WHAT THIS TASK INVOLVES → Transcribe the records below exactly as written, from the opening line through the line that contains "else Some (slice script 3 23).".

[Collected data entries]
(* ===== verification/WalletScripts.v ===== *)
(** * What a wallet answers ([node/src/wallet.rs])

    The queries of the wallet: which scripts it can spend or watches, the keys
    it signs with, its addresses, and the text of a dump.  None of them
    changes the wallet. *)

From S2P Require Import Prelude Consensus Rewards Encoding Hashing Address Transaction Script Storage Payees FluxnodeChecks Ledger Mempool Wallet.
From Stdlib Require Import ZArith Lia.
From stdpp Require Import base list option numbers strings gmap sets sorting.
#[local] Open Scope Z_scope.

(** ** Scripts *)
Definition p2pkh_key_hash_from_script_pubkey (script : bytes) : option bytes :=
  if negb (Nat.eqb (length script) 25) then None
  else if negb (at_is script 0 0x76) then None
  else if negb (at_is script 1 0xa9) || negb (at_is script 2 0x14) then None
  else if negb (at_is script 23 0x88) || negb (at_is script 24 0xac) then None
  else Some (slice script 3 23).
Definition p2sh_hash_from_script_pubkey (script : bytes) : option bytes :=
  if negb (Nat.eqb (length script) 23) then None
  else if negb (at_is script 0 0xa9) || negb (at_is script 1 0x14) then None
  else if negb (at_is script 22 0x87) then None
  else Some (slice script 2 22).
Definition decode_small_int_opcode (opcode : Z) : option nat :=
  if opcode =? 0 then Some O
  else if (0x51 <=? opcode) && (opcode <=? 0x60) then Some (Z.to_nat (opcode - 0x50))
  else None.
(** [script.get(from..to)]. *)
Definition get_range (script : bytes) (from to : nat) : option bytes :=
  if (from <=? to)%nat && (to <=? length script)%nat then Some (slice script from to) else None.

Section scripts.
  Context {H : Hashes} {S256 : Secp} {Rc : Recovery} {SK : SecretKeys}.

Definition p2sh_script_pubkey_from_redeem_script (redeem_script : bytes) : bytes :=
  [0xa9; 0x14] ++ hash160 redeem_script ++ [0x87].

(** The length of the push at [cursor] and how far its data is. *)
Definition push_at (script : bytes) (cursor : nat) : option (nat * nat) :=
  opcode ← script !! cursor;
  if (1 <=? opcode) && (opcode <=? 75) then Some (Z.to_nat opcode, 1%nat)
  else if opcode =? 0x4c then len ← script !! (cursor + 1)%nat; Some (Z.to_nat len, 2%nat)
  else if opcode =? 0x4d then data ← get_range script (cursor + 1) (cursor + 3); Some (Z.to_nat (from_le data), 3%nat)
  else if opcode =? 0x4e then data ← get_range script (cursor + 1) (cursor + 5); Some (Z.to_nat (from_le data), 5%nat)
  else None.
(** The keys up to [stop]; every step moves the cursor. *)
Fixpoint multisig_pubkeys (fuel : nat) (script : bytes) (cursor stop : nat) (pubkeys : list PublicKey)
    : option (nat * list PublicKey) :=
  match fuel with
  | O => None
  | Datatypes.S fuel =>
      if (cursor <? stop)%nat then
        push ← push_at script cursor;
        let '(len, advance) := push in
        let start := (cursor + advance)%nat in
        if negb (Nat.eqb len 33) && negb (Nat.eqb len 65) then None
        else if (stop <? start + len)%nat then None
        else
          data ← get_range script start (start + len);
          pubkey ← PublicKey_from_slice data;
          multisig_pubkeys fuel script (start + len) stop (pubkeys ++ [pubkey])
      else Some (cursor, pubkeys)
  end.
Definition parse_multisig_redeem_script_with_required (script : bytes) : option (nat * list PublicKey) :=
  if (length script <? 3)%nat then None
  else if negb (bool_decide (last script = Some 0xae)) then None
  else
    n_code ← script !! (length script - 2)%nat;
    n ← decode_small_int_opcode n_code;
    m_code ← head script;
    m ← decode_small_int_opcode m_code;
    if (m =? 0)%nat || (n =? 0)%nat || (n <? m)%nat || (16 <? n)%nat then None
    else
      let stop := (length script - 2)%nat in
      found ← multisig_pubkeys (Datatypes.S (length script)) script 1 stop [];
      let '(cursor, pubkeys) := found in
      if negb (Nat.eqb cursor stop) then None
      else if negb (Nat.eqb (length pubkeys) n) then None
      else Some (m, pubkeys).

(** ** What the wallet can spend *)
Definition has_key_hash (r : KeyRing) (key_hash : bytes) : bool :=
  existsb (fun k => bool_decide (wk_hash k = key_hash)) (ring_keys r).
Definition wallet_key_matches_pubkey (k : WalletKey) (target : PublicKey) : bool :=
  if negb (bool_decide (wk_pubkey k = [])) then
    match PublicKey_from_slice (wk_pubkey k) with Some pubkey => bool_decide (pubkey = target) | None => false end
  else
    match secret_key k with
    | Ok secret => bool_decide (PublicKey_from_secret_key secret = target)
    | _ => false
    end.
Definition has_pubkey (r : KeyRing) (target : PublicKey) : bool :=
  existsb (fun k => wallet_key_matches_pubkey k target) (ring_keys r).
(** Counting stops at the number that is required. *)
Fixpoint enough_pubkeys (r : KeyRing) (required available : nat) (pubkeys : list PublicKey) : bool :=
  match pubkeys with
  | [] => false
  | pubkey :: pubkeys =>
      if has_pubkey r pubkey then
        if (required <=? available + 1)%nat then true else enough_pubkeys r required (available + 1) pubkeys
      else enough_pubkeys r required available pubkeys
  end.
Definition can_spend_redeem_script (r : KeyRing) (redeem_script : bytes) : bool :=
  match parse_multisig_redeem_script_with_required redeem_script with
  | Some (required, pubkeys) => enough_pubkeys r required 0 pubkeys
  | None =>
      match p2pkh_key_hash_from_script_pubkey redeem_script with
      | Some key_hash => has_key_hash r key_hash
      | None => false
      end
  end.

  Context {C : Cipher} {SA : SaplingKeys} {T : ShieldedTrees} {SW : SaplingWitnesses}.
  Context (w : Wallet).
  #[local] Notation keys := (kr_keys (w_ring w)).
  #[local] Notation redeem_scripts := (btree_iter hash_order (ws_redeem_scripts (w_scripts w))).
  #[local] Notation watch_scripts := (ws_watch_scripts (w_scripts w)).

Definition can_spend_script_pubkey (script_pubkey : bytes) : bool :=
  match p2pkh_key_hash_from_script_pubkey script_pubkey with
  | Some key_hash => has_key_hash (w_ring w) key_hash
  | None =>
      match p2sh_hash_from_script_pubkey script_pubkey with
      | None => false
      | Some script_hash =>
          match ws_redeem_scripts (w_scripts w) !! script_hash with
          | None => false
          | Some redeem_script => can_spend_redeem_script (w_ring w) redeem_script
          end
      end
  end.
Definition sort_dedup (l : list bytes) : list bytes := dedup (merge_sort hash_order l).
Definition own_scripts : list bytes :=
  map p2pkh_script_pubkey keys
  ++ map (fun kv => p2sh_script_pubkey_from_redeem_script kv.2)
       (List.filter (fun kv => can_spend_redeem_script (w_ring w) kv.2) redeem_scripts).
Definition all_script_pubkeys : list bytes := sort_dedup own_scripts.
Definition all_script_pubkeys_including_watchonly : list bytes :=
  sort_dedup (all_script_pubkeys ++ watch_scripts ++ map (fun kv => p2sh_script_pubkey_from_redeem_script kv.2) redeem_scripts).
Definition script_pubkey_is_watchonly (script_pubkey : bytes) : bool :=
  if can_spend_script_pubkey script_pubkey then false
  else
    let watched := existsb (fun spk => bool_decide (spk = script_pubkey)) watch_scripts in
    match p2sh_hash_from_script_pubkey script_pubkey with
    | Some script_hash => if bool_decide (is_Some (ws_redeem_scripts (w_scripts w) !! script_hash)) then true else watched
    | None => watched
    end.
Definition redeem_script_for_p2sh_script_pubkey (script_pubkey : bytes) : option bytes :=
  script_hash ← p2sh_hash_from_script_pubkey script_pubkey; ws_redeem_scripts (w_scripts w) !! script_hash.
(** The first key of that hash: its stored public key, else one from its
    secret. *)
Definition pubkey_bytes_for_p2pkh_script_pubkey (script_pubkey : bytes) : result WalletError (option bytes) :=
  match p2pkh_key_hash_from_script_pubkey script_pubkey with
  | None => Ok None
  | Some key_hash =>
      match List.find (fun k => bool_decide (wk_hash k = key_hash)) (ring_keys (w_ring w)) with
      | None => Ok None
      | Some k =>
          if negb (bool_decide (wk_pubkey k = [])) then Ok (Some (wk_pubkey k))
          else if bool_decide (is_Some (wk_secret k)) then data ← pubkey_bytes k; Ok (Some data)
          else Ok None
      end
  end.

RESULT →
(* ===== verification/WalletScripts.v ===== *)
(** * What a wallet answers ([node/src/wallet.rs])

    The queries of the wallet: which scripts it can spend or watches, the keys
    it signs with, its addresses, and the text of a dump.  None of them
    changes the wallet. *)

From S2P Require Import Prelude Consensus Rewards Encoding Hashing Address Transaction Script Storage Payees FluxnodeChecks Ledger Mempool Wallet.
From Stdlib Require Import ZArith Lia.
From stdpp Require Import base list option numbers strings gmap sets sorting.
#[local] Open Scope Z_scope.

(** ** Scripts *)
Definition p2pkh_key_hash_from_script_pubkey (script : bytes) : option bytes :=
  if negb (Nat.eqb (length script) 25) then None
  else if negb (at_is script 0 0x76) then None
  else if negb (at_is script 1 0xa9) || negb (at_is script 2 0x14) then None
  else if negb (at_is script 23 0x88) || negb (at_is script 24 0xac) then None
  else Some (slice script 3 23).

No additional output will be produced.